The World Bank is planning to include a policy against discrimination in its new social safeguard standards. This is a big step forward for the institution, because it has refused to adopt explicit commitments to protect human rights in the past.
Human rights activists worldwide have criticized the World Bank for funding projects in states, such as Uzbekistan and Belarus, in which there are systemic violations of the human rights of their citizens. The Chad-Cameroon oil pipeline and the Narmada dam project in India are examples of projects the World Bank supported that critics argue were harmful to the environment and to human rights.
Supporters of a “rights-based” approach to development argue that allowing freedom of speech and the press, and ways for people to voice their opinions in making decisions that would affect them, means more effective development. Economist Amartya Sen defined development as “the process of expanding people’s substantive freedoms or capabilities to lead the lives they value,” with good health, literacy and education, and the ability to participate in the life of the community.
Now, after repeated calls by international civil society organizations, the World Bank has responded by including some human rights elements in its new social safeguard policy. But instead of recognizing its obligations to comply with universal human rights standards, it has opted for a ‘non-discrimination’ policy.
World Bank staff says that the draft social safeguard policy will be designed to empower, and that it will require the World Bank to ‘identify and address discrimination and adverse impacts on vulnerable people with the definition of “non-discrimination’ specifically referring to LGBT, religious, racial and other minorities, gender, elderly, children, disabled and infirm.“
I asked a few experts whether this kind of policy of non-discrimination is a sufficient replacement for a policy that more explicitly refers to universal human rights.

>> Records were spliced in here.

Lemma rd_make_ReadFull_app rd bs rest :
  rd_data rd = bs ++ rest → framable bs →
  ∃ rd', rd_make_ReadFull (zlen bs) rd = (rd', Ok bs) ∧ has_read rd rd' bs ∧ rd_data rd' = rest.
Proof.
  intros Hd Hb. unfold rd_make_ReadFull, make_ok. pose proof (zlen_nonneg bs).
  rewrite bool_decide_true by (unfold framable in Hb; lia). by apply rd_ReadFull_app.
Qed.

(** The length field of the next frame. *)
Lemma read_length rd bs rest :
  rd_data rd = frame bs ++ rest → framable bs →
  ∃ rd', rd_ReadFull 8 rd = (rd', Ok (le_put 8 (zlen bs)))
    ∧ has_read rd rd' (le_put 8 (zlen bs)) ∧ rd_data rd' = bs ++ rest.
Proof.
  rewrite frame_eq, <-app_assoc. intros Hd Hb. apply rd_ReadFull_app; [done|].
  unfold zlen. by rewrite length_le_put.
Qed.

Lemma readBackupBytes_app rd bs rest :
  rd_data rd = frame bs ++ rest → framable bs →
  ∃ rd', readBackupBytes rd = (rd', Ok (bs, zlen bs)) ∧ has_read rd rd' (frame bs)
    ∧ rd_data rd' = rest.
Proof.
  intros Hd Hb. destruct (read_length rd bs rest Hd Hb) as (rd1 & H1 & Hr1 & Hd1).
  unfold readBackupBytes. rewrite H1, le_get_length by done.
  destruct (rd_make_ReadFull_app rd1 bs rest Hd1 Hb) as (rd2 & -> & Hr2 & Hd2).
  exists rd2. split_and!; [done| |done]. rewrite frame_eq. by eapply has_read_trans.
Qed.

(** The header is read when its length field lies in one piece. *)
Lemma readFixLengthHeader_app {T} `{ProtoCodec T} rd c cs bs rest :
  rd_pieces rd = c :: cs → (8 ≤ length c)%nat →
  rd_data rd = frame bs ++ rest → framable bs →
  ∃ rd', readFixLengthHeader (T:=T) rd
    = (rd', match proto_Unmarshal bs with
            | Err _ => Err (Errorf "failed to unmarshal header") | r => r end)
    ∧ has_read rd rd' (frame bs) ∧ rd_data rd' = rest.
Proof.
  intros Hp Hc Hd Hb. unfold readFixLengthHeader, bufio_Read. rewrite Hp.
  rewrite bool_decide_false by done. rewrite bool_decide_false by (rewrite length_take; lia).
  rewrite frame_eq, <-app_assoc in Hd.
  assert (c ++ concat cs = le_put 8 (zlen bs) ++ bs ++ rest) as Hd'
    by (rewrite <-Hd; unfold rd_data; by rewrite Hp).
  assert (length (le_put 8 (zlen bs)) = 8%nat) as Hl by apply length_le_put.
  assert (take 8 c = le_put 8 (zlen bs) ∧ drop 8 c ++ concat cs = bs ++ rest) as [-> Hrest].
  { apply app_inj_1; [rewrite length_take; lia|]. by rewrite app_assoc, take_drop. }
  rewrite orb_false_l. set (rd1 := MkRd _ _).
  assert (rd_data rd1 = bs ++ rest) as Hd1.
  { unfold rd_data, rd1. cbn [rd_pieces]. rewrite <-Hrest. case_bool_decide; [done|].
    by rewrite drop_ge by lia. }
  rewrite le_get_length by done.
  destruct (rd_make_ReadFull_app rd1 bs rest Hd1 Hb) as (rd2 & -> & Hr2 & Hd2).
  exists rd2. split_and!; [done| |done]. rewrite frame_eq.
  apply (has_read_trans rd rd1); [|done]. split_and!; [by rewrite Hd, Hd1|done|].
  unfold one_piece, rd1. rewrite Hp. cbn [rd_pieces length]. case_bool_decide; simpl; lia.
Qed.

(** ** The reader goroutine *)
Section restore_properties.
Context {K : Type} `{MetaKVBatch K} `{JsonStrings} `{ProtoCodec PartHeader}.
Context `{ProtoLaws KeyDataPair (KDP "" [])}.

(** An entry that its encoding brings back, in a frame that is not the stopper. *)
Definition entry_ok (e : KeyDataPair) : Prop :=
  encodable e ∧ framable (marshalled e) ∧ kdp_Key e ≠ "".

Lemma entry_decodes e : entry_ok e →
  proto_Unmarshal (marshalled e) = Ok e ∧ zlen (marshalled e) ≠ 0.
Proof.
  intros ([bs Hb] & _ & Hk). unfold marshalled. rewrite Hb.
  assert (proto_Unmarshal bs = Ok e) as Hu by by apply proto_roundtrip. split; [done|].
  intros Hz. assert (bs = []) as -> by (destruct bs; [done|unfold zlen in Hz; simpl in Hz; lia]).
  rewrite proto_empty in Hu. injection Hu as <-. done.
Qed.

Stephen Brown, a professor of Political Science at the University of Ottawa, says the wording of the policy is vague. “It does not say the World Bank will stop lending money to countries that discriminate in LGBT or other categories. It says that they want discrimination to be addressed, but they are not making it a condition of admissibility to the system”.
Errol Mendes, a human rights expert and a professor of law at the University of Ottawa, has been consulted by the World Bank on human rights and safeguard policy revisions. He has similar reservations about the World Bank’s definition of non-discrimination. “What I fear is that the actual interpretation of non-discrimination would be determined by the bank itself, and not in connection with the range of international human rights.”
Nancy Thede, professor in the social sciences department at Université de Montréal, does see value in a non-discrimination policy. “We can make the argument that non-discrimination covers access to all rights. Any kind of discrimination in terms of access to political, civil rights or freedom of expression can, in a pinch, be covered in non-discrimination rights,” she said.
Even so, she is concerned. “The World Bank is undermining the whole edifice of human rights which has been so painstakingly built over the past few decades. All of these rights are interrelated and inseparable.”